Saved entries

Lemma audit_adjust newID a a' db db' : AppendAdjustment newID a db = Ok (a', db') -> audit_ok db -> audit_ok db'.
Proof.
  unfold AppendAdjustment. cbv zeta. intros H.
  apply rbind_Ok in H as (db1 & (F1 & _)%insert_adjustment_frame & H).
  apply rbind_Ok in H as (db2 & (F2 & _)%insert_ledger_Ok & H). injection H as _ <-.
  eapply audit_snoc.
  - rewrite F2, F1. reflexivity.
  - eexists. by rewrite F2, F1.
  - intros x [= <-]. rewrite F2, F1. simpl. eexists.
    split; [apply elem_of_app; right; by apply list_elem_of_singleton|done].
  - intros rid. unfold by_operator. simpl. rewrite prefix_app, andb_false_r, Z.add_0_r, F2, F1. done.
Qed.

Lemma audit_step db db' : store_step db db' -> store_inv db -> audit_ok db -> audit_ok db'.
Proof.
  intros Hs I. pose proof (adjs_step _ _ Hs) as Hg.
  assert (same_quota db db' -> audit_ok db -> audit_ok db') as Hsame.
  { intros (_ & _ & _ & Hc & Hl). apply audit_same; [done..|]. intros rid. by rewrite Hc. }
  destruct Hs; try (apply Hsame; by eauto using MarkReconciliationRequired_frame,
    updateRequestStatus_frame, insertAttempt_frame, FinishAttempt_frame, SetOverageTx_frame,
    CreditTopupTx_frame, RefundWalletTx_frame, ApplyWalletAdjustmentTx_frame, ReverseWalletEntryTx_frame,
    AcquireLeaseTx_frame, RenewLease_frame, ReleaseLease_frame); try (by apply audit_same).
  - unfold ActivateWindowsTx in H. apply rbind_Ok in H as ([] & _ & H).
    apply rbind_Ok in H as ([[? ?] db1] & H & H'). injection H' as _ <-.
    apply activate_kinds_frame with (paid := fun _ => 0) in H as [F _]. simpl in F.
    apply audit_same; [by rewrite F|done|]. unfold cores. by rewrite F.
  - apply Reserve_Ok in H0 as (st & req & Hloop & Hb & Hk & _ & _ & db1 & [Hf F1]%insertRequest_Ok & Hrows).
    destruct (apply_holds (fun _ => 0) _ [] _ _ Hloop Hb Hk) as (_ & _ & _ & (F & _) & _).
    destruct (insert_rows (fun _ => 0) _ _ _ [] _ _ Hrows) as (F' & _). simpl in F.
    apply audit_same; [by rewrite F', F1; simpl; rewrite F|done|]. intros rid.
    unfold cores at 1. rewrite F', F1. simpl. rewrite owed_new by done. unfold cores. by rewrite F.
  - apply ReserveWallet_Ok in H as (_ & ? & ? & ? & ? & ? & ? & req & _ & _ & _ & _ & _ & _ & _ & Hid & _ & _ & Hf & _ & Hrv).
    apply insert_reservation_Ok in Hrv as (_ & _ & _ & _ & _ & _ & _ & ->). apply audit_same; [done..|].
    intros rid. unfold cores at 1. simpl. rewrite <- Hid. apply owed_new. by rewrite Hid.
  - destruct (releaseLocked_Ok _ _ _ _ _ H I) as (?&?&?&?&?&?&Hc&Hl&?).
    apply audit_same; [done..|]. intros. by rewrite Hc.
  - by eapply audit_settle.
  - by eapply audit_correct.
  - apply EnqueueReconciliationJobTx_frame in H. apply audit_same; [by rewrite H|done|]. unfold cores. by rewrite H.
  - by eapply audit_adjust.
Qed.

Lemma audit_reachable db : reachable db -> audit_ok db.
Proof.
  intros (db0 & Hi & Hs). assert (audit_ok db0) as A.
  { destruct Hi as (_ & Hq & _ & Hl & _). split; unfold system_net, net_of, owed, cores; rewrite ?Hl, ?Hq; [done|].
    by intros ? ? ?%not_elem_of_nil. }
  pose proof (store_inv_initial _ Hi) as I. clear Hi.
  induction Hs as [|d1 d2 d3 Hs1 _ IH]; [done|]. eauto using audit_step, store_inv_step.
Qed.

(** ** From requests to windows *)

Lemma msum_at {V} (f : string -> V -> Z) (m : gmap string V) k v :
  m !! k = Some v -> (forall k' v', m !! k' = Some v' -> k' <> k -> f k' v' = 0) -> msum f m = f k v.
Proof.
  intros Hk Hz. rewrite (msum_delete _ _ _ _ Hk), msum_zero; [lia|].
  intros k' v' [Hne Hk']%lookup_delete_Some. by apply Hz.
Qed.

(** Rows of a table grouped by the request they belong to. *)
Lemma msum_group {A V} (owner : V -> string) (f : string -> V -> Z) (rs : gmap string A) (m : gmap string V) :
  (forall k v, m !! k = Some v -> is_Some (rs !! owner v)) ->
  msum f m = msum (fun rid _ => msum (fun k v => if decide (owner v = rid) then f k v else 0) m) rs.
Proof.
  induction m as [|k v m Hk IH] using map_ind; intros Hown.
  - rewrite msum_empty, msum_zero; [done|]. intros. apply msum_empty.
  - rewrite msum_insert by done. destruct (Hown k v) as [a Ha]; [by rewrite lookup_insert_eq|].
    rewrite IH; [|intros k' v' Hk'; apply (Hown k'); rewrite lookup_insert_ne; [done|congruence]].
    symmetry. etrans.
    + apply (msum_add _ (fun rid _ => if decide (owner v = rid) then f k v else 0)
        (fun rid _ => msum (fun k v => if decide (owner v = rid) then f k v else 0) m)).
      intros rid a' _. by rewrite msum_insert.
    + f_equal. rewrite (msum_at _ rs (owner v) a Ha); [by rewrite decide_True|].
      intros rid a' _ Hne. by rewrite decide_False.
Qed.

(** Every window reservation is on a window of its own kind. *)
Definition bindings_ok (db : DB) : Prop :=
  forall id rv wid w, reservations db !! id = Some rv -> target_of rv = Some (TWindow wid) ->
    windows db !! wid = Some w -> windowKindOfTarget (rv_TargetKind rv) = Some (w_Kind w).

Lemma bound_to_target wid r : bound_to wid r = true <-> exists k, bound_target (rcore r) k = Some (TWindow wid).
Proof.
  unfold bound_to. rewrite !orb_true_iff, !bool_decide_eq_true. split.
  - intros [[H|H]|H]; [exists TargetWindowFiveHour|exists TargetWindowWeekly|exists TargetWindowMonthly];
      simpl; by rewrite H.
  - intros [[] H]; simpl in H; try done.
    + destruct (r_WindowFiveHourID r); simplify_eq/=. by left; left.
    + destruct (r_WindowWeeklyID r); simplify_eq/=. by left; right.
    + destruct (r_WindowMonthlyID r); simplify_eq/=. by right.
    + by destruct (r_APIKeyID r).
Qed.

Task prompt: Each line of the entries above that includes the string "eapply" should be copied out.

Reply:
  eapply audit_snoc.
  - by eapply audit_settle.
  - by eapply audit_correct.
  - by eapply audit_adjust.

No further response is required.